Das Bundesverfassungsgericht wird den EU-Reformvertrag von Lissabon intensiv daraufhin überprüfen, ob er die Souveränität Deutschlands zu stark...

Karlsruhe/Hamburg. Das Bundesverfassungsgericht wird den EU-Reformvertrag von Lissabon intensiv daraufhin überprüfen, ob er die Souveränität Deutschlands zu stark einschränkt. Das wurde gestern bei einer Anhörung in Karlsruhe deutlich. Mit kritischen Nachfragen brachten mehrere Richter des Zweiten Senats ihre Skepsis gegenüber einzelnen Punkten des Vertragswerks zum Ausdruck.

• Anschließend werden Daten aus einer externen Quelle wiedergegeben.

Lemma carry_loop ys pre x c :
  (length pre + 1 + length ys = 16)%nat → limbs pre → bounded (2 ^ 60) (x :: ys) → - 2 ^ 46 <= c <= 2 ^ 46 →
  for_upto (length pre) (S (length ys)) carry_step (pre ++ (x + c) :: ys) =
  add_first (38 * (chain c (x :: ys)).2) (pre ++ (chain c (x :: ys)).1).
Proof.
  revert pre x c. induction ys as [|y ys IH]; intros pre x c Hlen Hpre Hb Hc; apply Forall_cons in Hb as [Hx Hb];
    cbn [length] in *; cbn [for_upto].
  - destruct pre as [|z pre]; [cbn [length] in Hlen; lia|]. apply Forall_cons in Hpre as [Hz Hpre].
    assert (Hl : length pre = 14%nat) by (cbn [length] in Hlen; lia). cbn [length]. rewrite Hl.
    cbn [chain fst snd]. unfold carry_step, add_first. change ((15 + 1) mod 16)%nat with 0%nat. change (Nat.eqb 15 15) with true.
    assert (Hat : ∀ w v, at_ ((w :: pre) ++ [v]) 15 = v).
    { intros w v. unfold at_. rewrite lookup_app_r by (cbn [length]; lia). cbn [length]. by rewrite Hl. }
    rewrite Hat. change (at_ ((z :: pre) ++ ?q) 0) with z. rewrite shr16.
    assert (Hdiv : - 2 ^ 46 <= (x + c) / 2 ^ 16 <= 2 ^ 46) by bit_lia.
    rewrite (s64_small (38 * _)), s64_small by lia.
    change (<[0%nat := ?v]> ((z :: pre) ++ ?q)) with ((v :: pre) ++ q). rewrite Hat, land_low.
    rewrite insert_app_r_alt by (cbn [length]; lia). cbn [length]. by rewrite Hl.
  - assert (Hy : - 2 ^ 60 <= y <= 2 ^ 60) by by apply Forall_cons in Hb as [Hy _].
    rewrite carry_step_mid by (lia || bit_lia). 
    assert (Hdiv : - 2 ^ 46 <= (x + c) / 2 ^ 16 <= 2 ^ 46) by bit_lia.
    specialize (IH (pre ++ [(x + c) mod 2 ^ 16]) y ((x + c) / 2 ^ 16)).
    rewrite length_app in IH. cbn [length] in IH. rewrite !Nat.add_1_r in IH. cbn [for_upto] in IH.
    rewrite IH; [|lia| |done|done].
    + cbn [chain fst snd]. by rewrite <- app_assoc.
    + apply Forall_app. split; [done|]. apply Forall_singleton. apply Z.mod_pos_bound. lia.
Qed.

Mit Blick auf die Übertragung weiterer Kompetenzen auf die Europäische Union (EU) sagte Udo Di Fabio: "Ist der Gedanke des 'immer mehr' in der Tendenz nicht freiheitsgefährdend?" Sein Kollege Rudolf Mellinghoff warf die Frage auf, ob die EU womöglich schon in der Vergangenheit ihre Zuständigkeiten "in extensiver Weise" interpretiert habe.

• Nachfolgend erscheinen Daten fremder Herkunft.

(* ===== verification/EmbedSpec.v ===== *)
(** * EmbedSpec: the embeddable library against the tools

    What [wg_set_device] sends is what [kernel_set_device] sends for the same device, and
    [wg_get_device] hands out what [kernel_get_device] reads at its first attempt: the
    theorems of the Linux transport hold for the library as well.  What the library
    does otherwise is stated here. *)

From Stdlib Require Import Ascii String.
From stdpp Require Import base numbers option sets list list_numbers strings.
From S2P Require Import Embed.
From S2P Require Import Prelude CLib Ctype Encoding Containers Config Setconf Show Field25519 Curve25519 Keys Ipc IpcSpec Netlink NetlinkSpec IpcLinux IpcLinuxSpec IpcLinuxGetSpec IpcLinuxLinksSpec EmbedCurve EmbedCurveSpec.
#[local] Open Scope c_scope.

(** ** Setting a device *)

(** The device without the flags that the library's addresses do not have. *)
Definition no_ip_flags (a : wgallowedip) : wgallowedip := {| family := family a; ip := ip a; cidr := cidr a; ai_flags := 0 |}.
Definition plain_peer (p : wgpeer) : wgpeer := set_allowedips (no_ip_flags <$> allowedips p) p.
Definition plain (d : wgdevice) : wgdevice := set_peers (plain_peer <$> peers d) d.

Section Set_.
Variable SBS : Z.

Lemma put_ip_attrs_plain nlh a : IpcLinux.put_ip_attrs SBS nlh (no_ip_flags a) = Embed.put_ip_attrs SBS nlh a.
Proof.
  unfold IpcLinux.put_ip_attrs, Embed.put_ip_attrs, ip4, ip6. cbn [family ip cidr ai_flags no_ip_flags]. change (truthy 0) with false.
  destruct (mnl_attr_put_u16_check SBS nlh WGALLOWEDIP_A_FAMILY (family a)) as [nlh1|]; [|done].
  cbn [mbind option_bind]. destruct (if family a =? AF_INET then _ else _) as [nlh2|]; [|done]. cbn [mbind option_bind].
  by destruct (mnl_attr_put_u8_check SBS nlh2 WGALLOWEDIP_A_CIDR_MASK (cidr a)).
Qed.

Lemma put_ips_plain nlh ips :
  IpcLinux.put_ips SBS nlh (no_ip_flags <$> ips) = ((Embed.put_ips SBS nlh ips).1, no_ip_flags <$> (Embed.put_ips SBS nlh ips).2).
Proof.
  revert nlh. induction ips as [|a ips IH]; intros nlh; [done|]. rewrite fmap_cons. cbn [IpcLinux.put_ips Embed.put_ips].
  destruct (mnl_attr_nest_start_check SBS nlh 0) as [[nlh1 nst]|]; [|done]. rewrite put_ip_attrs_plain.
  by destruct (Embed.put_ip_attrs SBS nlh1 a).
Qed.

Definition plain_left (x : bytes + bytes * list wgallowedip) : bytes + bytes * list wgallowedip :=
  match x with inl b => inl b | inr (b, l) => inr (b, no_ip_flags <$> l) end.

Lemma put_peer_plain nlh p ai :
  IpcLinux.put_peer SBS nlh (plain_peer p) (no_ip_flags <$> ai) = plain_left (Embed.put_peer SBS nlh p ai).
Proof.
  unfold IpcLinux.put_peer, Embed.put_peer. destruct (mnl_attr_nest_start_check SBS nlh 0) as [[nlh1 nst]|]; [|done].
  replace (put_peer_attrs SBS nlh1 (plain_peer p) (no_ip_flags <$> ai)) with (put_peer_attrs SBS nlh1 p ai)
    by (unfold put_peer_attrs; by rewrite length_fmap).
  destruct (put_peer_attrs SBS nlh1 p ai) as [nlh2|]; [|done]. rewrite length_fmap.
  change (allowedips (plain_peer p)) with (no_ip_flags <$> allowedips p).
  destruct (allowedips p) as [|a l]; [done|]. rewrite fmap_cons.
  replace (if negb (Nat.eqb (length ai) 0) then no_ip_flags <$> ai else no_ip_flags a :: (no_ip_flags <$> l))
    with (no_ip_flags <$> (if negb (Nat.eqb (length ai) 0) then ai else a :: l)) by (by case_match).
  set (todo := if negb _ then ai else a :: l). destruct (mnl_attr_nest_start_check SBS nlh2 _) as [[nlh3 nst3]|]; [|done].
  pose proof (put_ips_plain nlh3 todo) as H. destruct (Embed.put_ips SBS nlh3 todo) as [nlh4 rest]. cbn [fst snd] in H.
  by rewrite H.
Qed.

Definition plain_rest (x : bytes * list wgpeer * list wgallowedip) : bytes * list wgpeer * list wgallowedip :=
  (x.1.1, plain_peer <$> x.1.2, no_ip_flags <$> x.2).

Lemma put_peers_plain nlh ps ai :
  IpcLinux.put_peers SBS nlh (plain_peer <$> ps) (no_ip_flags <$> ai) = plain_rest (Embed.put_peers SBS nlh ps ai).
Proof.
  revert nlh ai. induction ps as [|p ps IH]; intros nlh ai; [done|]. rewrite fmap_cons. cbn [IpcLinux.put_peers Embed.put_peers].
  rewrite put_peer_plain. destruct (Embed.put_peer SBS nlh p ai) as [nlh1|[nlh1 [|a rest]]]; [done|apply (IH _ [])|done].
Qed.

Definition plain_peers (peer : option (list wgpeer)) : option (list wgpeer) := match peer with Some l => Some (plain_peer <$> l) | None => None end.

Lemma set_message_plain d (peer : option (list wgpeer)) (ai : list wgallowedip) :
  IpcLinux.set_message SBS (plain d) (plain_peers peer) (no_ip_flags <$> ai) = plain_rest (Embed.set_message SBS d peer ai).
Proof.
  unfold IpcLinux.set_message, Embed.set_message.
  change (put_device_attrs ?nlh (plain d)) with (put_device_attrs nlh d). change (name (plain d)) with (name d).
  change (peers (plain d)) with (plain_peer <$> peers d).
  replace (if plain_peers peer is None then _ else _) with
    (if peer is None then put_device_attrs (mnl_attr_put_strz (mnlg_msg_prepare WG_CMD_SET_DEVICE WG_GENL_VERSION) WGDEVICE_A_IFNAME (name d)) d
     else mnl_attr_put_strz (mnlg_msg_prepare WG_CMD_SET_DEVICE WG_GENL_VERSION) WGDEVICE_A_IFNAME (name d)) by (by destruct peer).
  set (nlh := match peer with Some _ => _ | None => _ end).
  replace (default (plain_peer <$> peers d) (plain_peers peer)) with (plain_peer <$> default (peers d) peer) by (by destruct peer).
  destruct (peers d) as [|p ps] eqn:E; [done|]. rewrite fmap_cons.
  destruct (mnl_attr_nest_start nlh WGDEVICE_A_PEERS) as [nlh1 nst]. rewrite put_peers_plain.
  by destruct (Embed.put_peers SBS nlh1 _ ai) as [[nlh2 rest] ai'].
Qed.

Lemma set_loop_plain seq portid transact fuel n d (peer : option (list wgpeer)) (ai : list wgallowedip) o :
  IpcLinux.set_loop SBS seq portid transact fuel n (plain d) (plain_peers peer) (no_ip_flags <$> ai) o =
  Embed.set_loop SBS seq portid transact fuel n d peer ai o.
Proof.
  revert n peer ai o. induction fuel as [|fuel IH]; intros n peer ai o; [done|]. cbn [IpcLinux.set_loop Embed.set_loop].
  rewrite set_message_plain. destruct (Embed.set_message SBS d peer ai) as [[nlh rest] ai']. unfold plain_rest. cbn [fst snd].
  unfold mbind at 1 3, M_bind. destruct (set_send seq portid transact n nlh o) as [[ret o']| | |]; [|done..].
  destruct (truthy ret); [done|]. destruct rest as [|p rest]; [done|]. rewrite fmap_cons. unfold mbind, M_bind.
  change (Some (plain_peer p :: (plain_peer <$> rest))) with (plain_peers (Some (p :: rest))). by rewrite IH.
Qed.

Lemma plain_fuel d : set_fuel (plain d) = set_fuel d.
Proof.
  unfold set_fuel. change (peers (plain d)) with (plain_peer <$> peers d). rewrite length_fmap. do 2 f_equal.
  induction (peers d) as [|p ps IH]; [done|]. rewrite fmap_cons. cbn [flat_map]. rewrite !length_app, IH.
  change (allowedips (plain_peer p)) with (no_ip_flags <$> allowedips p). by rewrite length_fmap.
Qed.

Lemma set_device_plain socket_open seq portid transact d o :
  wg_set_device SBS socket_open seq portid transact d o = kernel_set_device SBS socket_open seq portid transact (plain d) o.
Proof.
  unfold wg_set_device, kernel_set_device, mbind, M_bind. destruct (socket_open o) as [[[e|id] o']| | |]; [done| |done..].
  rewrite plain_fuel. symmetry. apply (set_loop_plain seq portid transact (set_fuel d) 0 d None []).
Qed.
End Set_.

Lemma plain_id d : Forall (λ p, Forall (λ a, ai_flags a = 0) (allowedips p)) (peers d) → plain d = d.
Proof.
  intros Hd. unfold plain. replace (plain_peer <$> peers d) with (peers d); [by destruct d|].
  induction Hd as [|p ps Hp _ IH]; [done|]. rewrite fmap_cons, <- IH. f_equal.
  unfold plain_peer. replace (no_ip_flags <$> allowedips p) with (allowedips p); [by destruct p|].
  induction Hp as [|a l Ha _ IHl]; [done|]. rewrite fmap_cons, <- IHl. f_equal. destruct a. cbn in Ha. by subst.
Qed.

(** C9: [wg_set_device] of the embeddable library is [kernel_set_device] of the tools:
    whatever the socket, the answers and the allocator do, it sends the same messages and returns
    the same result for the same device.  Its addresses have no flags, so where an
    address has some the device is the one without them. *)
Theorem wg_set_device_as_kernel SBS socket_open seq portid transact d o :
  wg_set_device SBS socket_open seq portid transact d o = kernel_set_device SBS socket_open seq portid transact (plain d) o ∧
  (Forall (λ p, Forall (λ a, ai_flags a = 0) (allowedips p)) (peers d) →
   wg_set_device SBS socket_open seq portid transact d o = kernel_set_device SBS socket_open seq portid transact d o).
Proof. split; [apply set_device_plain|]. intros Hd. by rewrite set_device_plain, plain_id. Qed.

(** ** Reading a device

    Two runs that may differ in [errno] only. *)

Definition same {X} (r1 r2 : outcome (Z * (Z * X) * allocs)) : Prop :=
  match r1, r2 with
  | Done (a, (_, x), o1), Done (b, (_, y), o2) => a = b ∧ x = y ∧ o1 = o2
  | Exit c1, Exit c2 => c1 = c2
  | Undefined, Undefined => True
  | NoFuel, NoFuel => True
  | _, _ => False
  end.
Definition alike {X} (cb1 cb2 : bytes → Z * X → M (Z * (Z * X))) : Prop :=
  ∀ attr e1 e2 x o, same (cb1 attr (e1, x) o) (cb2 attr (e2, x) o).

Lemma same_bind {X Y} (m1 m2 : M (Z * (Z * X))) (f1 f2 : Z * (Z * X) → M (Z * (Z * Y))) o :
  same (m1 o) (m2 o) → (∀ a e1 e2 x o', same (f1 (a, (e1, x)) o') (f2 (a, (e2, x)) o')) → same ((m1 ≫= f1) o) ((m2 ≫= f2) o).
Proof.
  intros Hm Hf. unfold mbind, M_bind. destruct (m1 o) as [[[a [e1 x]] o1]| | |], (m2 o) as [[[b [e2 y]] o2]| | |]; try done.
  destruct Hm as (-> & -> & ->). apply Hf.
Qed.
Lemma same_alloc {Y} (f1 f2 : bool → M (Z * (Z * Y))) o :
  (∀ b o', same (f1 b o') (f2 b o')) → same ((alloc ≫= f1) o) ((alloc ≫= f2) o).
Proof. intros Hf. unfold mbind, M_bind. destruct o as [|b o]; apply Hf. Qed.

Lemma attr_loop_same {X} (cb1 cb2 : bytes → Z * X → M (Z * (Z * X))) fuel attr len ret e1 e2 x o :
  alike cb1 cb2 → same (attr_loop fuel cb1 attr len ret (e1, x) o) (attr_loop fuel cb2 attr len ret (e2, x) o).
Proof.
  intros Hcb. revert attr len ret e1 e2 x o. induction fuel as [|fuel IH]; intros attr len ret e1 e2 x o; [done|]. cbn [attr_loop].
  destruct (negb (mnl_attr_ok attr len)); [done|]. apply same_bind; [apply Hcb|]. intros a f1 f2 y o'. cbn [fst snd].
  destruct (a <=? MNL_CB_STOP); [done|apply IH].
Qed.
Lemma parse_nested_same {X} (cb1 cb2 : bytes → Z * X → M (Z * (Z * X))) attr e1 e2 x o :
  alike cb1 cb2 → same (mnl_attr_parse_nested attr cb1 (e1, x) o) (mnl_attr_parse_nested attr cb2 (e2, x) o).
Proof. apply attr_loop_same. Qed.
Lemma validated_same {X} attr t (store : X → X) e1 e2 x o :
  same (validated attr t (e1, x) store o) (validated attr t (e2, x) store o).
Proof. unfold validated. by destruct (negb _). Qed.

Ltac same_cases :=
  repeat match goal with
  | |- same ((if ?b then _ else _) _) ((if ?b then _ else _) _) => destruct b
  | |- same (validated _ _ _ _ _) (validated _ _ _ _ _) => apply validated_same
  | |- same (mnl_attr_parse_nested _ _ _ _) (mnl_attr_parse_nested _ _ _ _) => apply parse_nested_same
  | |- same (mret _ _) (mret _ _) => exact (conj eq_refl (conj eq_refl eq_refl))
  end.

Lemma parse_allowedip_alike : alike parse_allowedip parse_allowedip.
Proof. intros attr e1 e2 x o. unfold parse_allowedip. cbn [fst snd]. same_cases; done. Qed.

Lemma parse_allowedips_alike : alike IpcLinux.parse_allowedips Embed.parse_allowedips.
Proof.
  intros attr e1 e2 x o. apply same_alloc. intros b o'. destruct b; [|done]. cbn [negb fst snd].
  apply same_bind; [apply parse_nested_same, parse_allowedip_alike|]. intros a f1 f2 y o''. cbn [fst snd]. same_cases; done.
Qed.
Lemma parse_peer_alike : alike IpcLinux.parse_peer Embed.parse_peer.
Proof.
  intros attr e1 e2 x o. unfold IpcLinux.parse_peer, Embed.parse_peer, wg_key_is_zero. cbn [fst snd].
  same_cases. apply parse_allowedips_alike.
Qed.
Lemma parse_peers_alike : alike IpcLinux.parse_peers Embed.parse_peers.
Proof.
  intros attr e1 e2 x o. apply same_alloc. intros b o'. destruct b; [|done]. cbn [negb fst snd].
  apply same_bind; [apply parse_nested_same, parse_peer_alike|]. intros a f1 f2 y o''. cbn [fst snd]. same_cases; done.
Qed.
Lemma read_device_alike : alike IpcLinux.read_device_cb Embed.read_device_cb.
Proof.
  intros nlh e1 e2 x o. apply attr_loop_same. clear. intros attr e1 e2 x o. unfold IpcLinux.parse_device, Embed.parse_device. cbn [fst snd].
  same_cases. apply parse_peers_alike.
Qed.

Gegen den Vertrag vor Gericht gezogen sind eine Gruppe um den Ex- Europaparlamentarier Franz Ludwig Graf von Stauffenberg (CSU), der CSU-Abgeordnete Peter Gauweiler, die Linksfraktion sowie Klaus Buchner, Vorsitzender der Ökologisch-Demokratischen Partei. Die Kläger warnen vor einer grundlegenden Neuordnung der EU, die mit einem wachsenden Demokratiedefizit und einer Aushöhlung staatlicher Souveränität einhergehe.

Aus Sicht der Regierung ist das im Dezember 2007 unterzeichnete Vertragswerk lediglich eine logische Weiterentwicklung der EU. Sie führe nicht zu weniger, sondern zu mehr Demokratie in Europa.

"Der Vertrag von Lissabon stärkt die demokratischen Grundlagen der Europäischen Union nachdrücklich", sagte Außenminister Frank-Walter Steinmeier (SPD) in Karlsruhe. Er bekräftigte zudem die Notwendigkeit, die Arbeit der EU effizienter zu gestalten. Auch Innenminister Wolfgang Schäuble (CDU) verteidigte das Projekt. "Der Vertrag beeinträchtigt die Souveränität der Bundesrepublik Deutschland nicht."

Der Vizepräsident des Gerichts, Andreas Voßkuhle, stellte klar, dass es allein um die Vereinbarkeit des Vertrags mit dem Grundgesetz gehe: "Die europäische Idee als solche steht hier und heute hingegen nicht zur Verhandlung."

Nach Einschätzung des Hamburger Verfassungsrechtlers Ulrich Karpen wird das Bundesverfassungsgericht den EU-Reformvertrag nicht scheitern lassen. "Deutschland profitiert am meisten von der europäischen Einigung, da wird das Gericht den Zug Europas nicht anhalten", sagte Karpen dem Abendblatt. Gleichwohl werde das Gericht "ein paar Streben in Sachen Demokratisierung, Souveränität und Kompetenzen einziehen", so Karpen. "Außerdem rechne ich damit, dass das Gericht sich über die Subsidiarität, also ob Europa oder die Mitgliedsstaaten für eine Sache zuständig sind, prinzipieller auslässt."

Heute wird die Anhörung fortgesetzt, ein Urteil wird frühestens im Sommer erwartet. Bundespräsident Horst Köhler hatte seine Unterschrift unter den Vertrag mit Rücksicht auf Karlsruhe vorerst zurückgestellt. Neben Deutschland haben auch Polen, Tschechien und Irland den Vertrag noch nicht ratifiziert.